Alessandra Paonessa (born July 24, 1989) is a Canadian soprano from Toronto. Her 2014 debut album Remembering Heaven, a collaboration featuring the works of British composer Chris Broom, reached number 25 in the UK Official Classical Artist Album Charts - Top 50.

Early life
Alessandra  began to take voice lessons at the young age of 10 and performed her first official recital at the age of 15. She later joined the Bach Children's group,  traveling across Canada taking part in festivals, performing regularly at the Toronto Theatre for the Arts and even performed for her Majesty, Queen Elizabeth II, on her royal tour to Canada in 2004. A former member of the Young Artist Performance Academy and Royal Conservatory of Music, she was the winner of many performance festivals and awards in her youth. Paonessa is an alumnus of OperaWorks Emerging Artist Program and graduate of York University, where she received the Sterling Beckwith Award, a scholarship given to students who demonstrate exceptional promise and ability in performance.

Career
In 2012 Alessandra  made her European debut as both 'Eumete' and 'Guinone' in Academia Europea Dell'Opera's production of 'Il Ritorno d'Ulisse in Patria' (Monteverdi) under the baton of Gary Thor Wedow (conductor). Other roles include 'First Witch' ('Dido and Aeneas') with York University,  Fiordiligi ('Così fan tutte') with Toronto Summer Opera Workshop and First Boy in Oshawa Opera's production of 'The Magic Flute' directed by Kristine Dandavino.

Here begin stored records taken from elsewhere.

#[global] Open Scope Z_scope.
#[global] Set Default Goal Selector "!".

(** * Results: a Go pair (value, error) as a sum *)

(** A Go error value built by fmt.Errorf: the format string, the formatted
    arguments as text, and the errors wrapped with a percent-w verb.  The
    sentinel beads.ErrNotFound is the only one the code tests for. *)
Inductive error : Type :=
| ErrNotFound
| Errorf (fmt : string) (args : list string) (wrapped : list error).

Inductive res (A : Type) : Type :=
| Ok (a : A)
| Err (e : error).
Arguments Ok {A} a.
Arguments Err {A} e.

Definition is_ok {A} (r : res A) : bool :=
  match r with Ok _ => true | Err _ => false end.

(** errors.Is(err, beads.ErrNotFound): the sentinel, or any wrapped error. *)
Fixpoint errors_is_not_found (e : error) : bool :=
  match e with
  | ErrNotFound => true
  | Errorf _ _ ws => existsb errors_is_not_found ws
  end.

(** fmt.Errorf("ctx: %w", err) *)
Definition wrap (ctx : string) (e : error) : error := Errorf ctx [] [e].
(** fmt.Errorf of a message that wraps nothing. *)
Definition errmsg (fmt : string) (args : list string) : error := Errorf fmt args [].

(** * Machine integers *)

(** A Z reduced to a signed 64-bit integer, Go's int, int64 and time.Duration. *)
Definition wrap64 (z : Z) : Z := (z + 2 ^ 63) `mod` 2 ^ 64 - 2 ^ 63.
Definition max_int64 : Z := 2 ^ 63 - 1.
Definition min_int64 : Z := - 2 ^ 63.
Definition in_int64 (z : Z) : bool := (min_int64 <=? z) && (z <=? max_int64).

(** * Go maps with string values: a missing key reads as the empty string *)

Definition mget (m : gmap string string) (k : string) : string := default "" (m !! k).

(** * Tactics *)

(** Case on every match or if of the goal whose scrutinee is not a binder. *)
Ltac split_match :=
  match goal with
  | |- context [match ?x with _ => _ end] =>
      lazymatch x with
      | context [match _ with _ => _ end] => fail
      | _ => destruct x eqn:?
      end
  end.

(** Case on a match in a hypothesis. *)
Ltac split_match_in H :=
  match type of H with
  | context [match ?x with _ => _ end] =>
      lazymatch x with
      | context [match _ with _ => _ end] => fail
      | _ => destruct x eqn:?
      end
  end.

(** Decide string equality tests in the goal. *)
Ltac split_str :=
  match goal with
  | |- context [String.eqb ?a ?b] => destruct (String.eqb_spec a b)
  end.

Create HintDb gocity.
Create Rewrite HintDb gocity.

(** * Shared lemmas *)

Lemma wrap64_small z : min_int64 <= z <= max_int64 -> wrap64 z = z.
Proof.
  unfold wrap64, min_int64, max_int64. intros H.
  rewrite Z.mod_small; lia.
Qed.

Lemma wrap64_range z : min_int64 <= wrap64 z <= max_int64.
Proof.
  unfold wrap64, min_int64, max_int64.
  pose proof (Z.mod_pos_bound (z + 2 ^ 63) (2 ^ 64)); lia.
Qed.

Lemma in_int64_spec z : in_int64 z = true <-> min_int64 <= z <= max_int64.
Proof. unfold in_int64. rewrite andb_true_iff, !Z.leb_le. lia. Qed.

Lemma mget_insert m k v : mget (<[k:=v]> m) k = v.
Proof. unfold mget. by rewrite lookup_insert_eq. Qed.

Lemma mget_insert_ne m k k' v : k <> k' -> mget (<[k:=v]> m) k' = mget m k'.
Proof. intros. unfold mget. by rewrite lookup_insert_ne. Qed.

Lemma mget_insert_dec m k k' v :
  mget (<[k:=v]> m) k' = if String.eqb k k' then v else mget m k'.
Proof.
  destruct (String.eqb_spec k k') as [->|Hne].
  - apply mget_insert.
  - by apply mget_insert_ne.
Qed.

Lemma mget_empty k : mget ∅ k = "".
Proof. unfold mget. by rewrite lookup_empty. Qed.

#[export] Hint Rewrite mget_insert mget_insert_dec mget_empty : gocity.

Lemma wrap_not_found ctx e : errors_is_not_found (wrap ctx e) = errors_is_not_found e.
Proof. simpl. by rewrite orb_false_r. Qed.

Lemma existsb_false_Forall {A} (f : A -> bool) l :
  existsb f l = false <-> Forall (fun x => f x = false) l.
Proof.
  induction l as [|x l IH]; simpl; [split; [constructor|done]|].
  rewrite orb_false_iff, IH, Forall_cons. done.
Qed.

Lemma string_app_cons c (a b : string) : String c a +:+ b = String c (a +:+ b).
Proof. done. Qed.

Lemma string_app_nil_l (b : string) : "" +:+ b = b.
Proof. done. Qed.

Lemma string_app_nil_r (s : string) : s +:+ "" = s.
Proof. induction s as [|c s IH]; [done|]. by rewrite string_app_cons, IH. Qed.

Lemma string_app_assoc (a b c : string) : a +:+ (b +:+ c) = (a +:+ b) +:+ c.
Proof. induction a as [|x a IH]; [done|]. by rewrite !string_app_cons, IH. Qed.

Lemma string_app_inj_l (a b c : string) : a +:+ b = a +:+ c -> b = c.
Proof.
  induction a as [|x a IH]; [done|].
  rewrite !string_app_cons. intros [=H]. by apply IH.
Qed.

Lemma string_length_app (a b : string) :
  String.length (a +:+ b) = (String.length a + String.length b)%nat.
Proof.
  induction a as [|x a IH]; [done|]. rewrite string_app_cons. simpl. by rewrite IH.
Qed.

Lemma string_app_length_r (a c : string) : c = a +:+ c -> a = "".
Proof.
  intros H. apply (f_equal String.length) in H. rewrite string_length_app in H.
  destruct a; [done|]. simpl in H. lia.
Qed.

Lemma string_app_inj_r (a b c : string) : a +:+ c = b +:+ c -> a = b.
Proof.
  revert b. induction a as [|x a IH]; intros [|y b] H; [done| | |].
  - by apply string_app_length_r in H.
  - symmetry in H. by apply string_app_length_r in H.
  - rewrite !string_app_cons in H. injection H as -> H. f_equal. by apply IH.
Qed.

In 2014 Alessandra was contacted by British composer, Chris Broom who invited her to sing his original composition, Dolce Vento. This later resulted in a long term partnership and the release of her debut album 'Remembering Heaven' which they produced together that same year.
The album features eight original works composed by Chris Broom as well as a selection of well known classical songs. The album was released in November 2014 by Dell'Alto Records, and later won several awards including Global Music Awards 'Best Album' and Hollywood Music in Media's 'Best Female Vocal Performance'.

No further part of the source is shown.